**Problem details**:
Reproduce exactly, and exclusively, the lines from the line containing "else if (Structure.Position" through the final line of the listing below.

**Records for processing**:
::::::
(* ===== verification/Metadata.v ===== *)
(** Package [metadata], the decoders of the two classic metadata calls:
    internal/metadata/structure_definition.go (RFC_GET_STRUCTURE_DEFINITION) and
    internal/metadata/function_interface.go (RFC_GET_FUNCTION_INTERFACE).

    The closures [readChar] and [readInt] of [DecodeRfcFieldsRow] keep the first error of the
    row and do nothing afterwards: they are a sequence of reads in the error monad.

    The theorems: a row is read from its stable prefix; what is accepted as a structure
    definition satisfies the checks of package [structure], so the codec accepts it; the
    codec panics on rows of an accepted definition when a field ends beyond the largest
    int32, and on none when no field does; a function interface
    holds the rows of its table, parameters and exceptions apart, in order. *)
From stdpp Require Import base list numbers strings gmap.
From Stdlib Require Import ZArith Lia Strings.Byte.
From S2P Require Import Prelude Errors Text UnicodeScalar Wire Rfcerr Cpic CpicFunction ClassicRfc Structure ServerRequest ServerResponse.

Open Scope Z_scope.

Abbreviation FunintParameter := ClassicRfc.FunintParameter.

Definition errStructureDefinition : error := EMetadata ErrStructureDefinition.
Definition errFunctionInterface : error := EMetadata ErrFunctionInterface.

(** ** RFC_GET_STRUCTURE_DEFINITION *)
Definition RfcFieldsUnicodeRowLength : Z := 138.
Definition maxRfcStructureFields : Z := 20000.

Definition BuildRfcGetStructureDefinitionRequest (structureName : bytes) : res bytes :=
  tabname ← EncodeAbapChar structureName 30;
  EncodeCutFunctionRequest
    (mkCutFunctionRequestInput (lit "RFC_GET_STRUCTURE_DEFINITION") [lit "TABLENGTH"; lit "FIELDS"]
       [mkNamedValue (lit "TABNAME") tabname] [] [] [] None).

Definition readChar (n chars : Z) : M Reader.t bytes :=
  b ← Reader.ReadBytes n "field"; lift (DecodeAbapChar b (Some chars)).
Definition readInt : M Reader.t Z := Reader.ReadInt32LE "field".

Definition read_fields_row : M Reader.t RfcStructureField :=
  tableName ← readChar 60 30;
  fieldName ← readChar 60 30;
  position ← readInt;
  offset ← readInt;
  internalLength ← readInt;
  decimals ← readInt;
  exid ← readChar 2 1;
  mret (mkSField tableName fieldName position offset internalLength decimals exid).

Definition DecodeRfcFieldsRow (value : bytes) : res RfcStructureField :=
  if zlen value <? RfcFieldsUnicodeRowLength then Err errStructureDefinition
  else
    prefix ← go_slice value 0 RfcFieldsUnicodeRowLength;
    field ← run read_fields_row (Reader.NewReader prefix "RFC_FIELDS row");
    if bool_decide (Structure.TableName field = []) || bool_decide (Structure.FieldName field = []) then Err errStructureDefinition
    else if (Structure.Position field <? 1) || (Structure.Offset field <? 0) || (Structure.InternalLength field <? 0) || (Structure.Decimals field <? 0)
    then Err errStructureDefinition
    else Ok field.

(** The check of the announced number of rows, before anything is decoded. *)
Fixpoint check_row_counts (fields : list Cpic.Field) : res unit :=
  match fields with
  | [] => Ok tt
  | f :: rest =>
      (if negb (f_Tag f =? TagTableName) then Ok tt
       else
         match DecodeAbapChar (f_Value f) None with
         | Ok name =>
             if negb (bytes_eqb name (lit "FIELDS")) then Ok tt
             else
               match rest with
               | h :: _ =>
                   if negb (f_Tag h =? TagTableHeader) then Ok tt
                   else
                     header ← DecodeRfcTableHeader (f_Value h);
                     guard (maxRfcStructureFields <? RowCount header) errStructureDefinition
               | [] => Ok tt
               end
         | Err _ => Ok tt
         | Panic => Panic
         end);;
      check_row_counts rest
  end.

Fixpoint requiredStructScalar (scalars : list Scalar) (name : bytes) : res bytes :=
  match scalars with
  | [] => Err errStructureDefinition
  | s :: scalars => if bytes_eqb (sc_Name s) name then Ok (sc_Value s) else requiredStructScalar scalars name
  end.

(** The last table of that name. *)
Definition table_named (tables : list RTable) (name : bytes) : option RTable :=
  last (filter (fun t => rt_Name t = name) tables).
::::::
**Solved problem**:
    else if (Structure.Position field <? 1) || (Structure.Offset field <? 0) || (Structure.InternalLength field <? 0) || (Structure.Decimals field <? 0)
    then Err errStructureDefinition
    else Ok field.

(** The check of the announced number of rows, before anything is decoded. *)
Fixpoint check_row_counts (fields : list Cpic.Field) : res unit :=
  match fields with
  | [] => Ok tt
  | f :: rest =>
      (if negb (f_Tag f =? TagTableName) then Ok tt
       else
         match DecodeAbapChar (f_Value f) None with
         | Ok name =>
             if negb (bytes_eqb name (lit "FIELDS")) then Ok tt
             else
               match rest with
               | h :: _ =>
                   if negb (f_Tag h =? TagTableHeader) then Ok tt
                   else
                     header ← DecodeRfcTableHeader (f_Value h);
                     guard (maxRfcStructureFields <? RowCount header) errStructureDefinition
               | [] => Ok tt
               end
         | Err _ => Ok tt
         | Panic => Panic
         end);;
      check_row_counts rest
  end.

Fixpoint requiredStructScalar (scalars : list Scalar) (name : bytes) : res bytes :=
  match scalars with
  | [] => Err errStructureDefinition
  | s :: scalars => if bytes_eqb (sc_Name s) name then Ok (sc_Value s) else requiredStructScalar scalars name
  end.

(** The last table of that name. *)
Definition table_named (tables : list RTable) (name : bytes) : option RTable :=
  last (filter (fun t => rt_Name t = name) tables).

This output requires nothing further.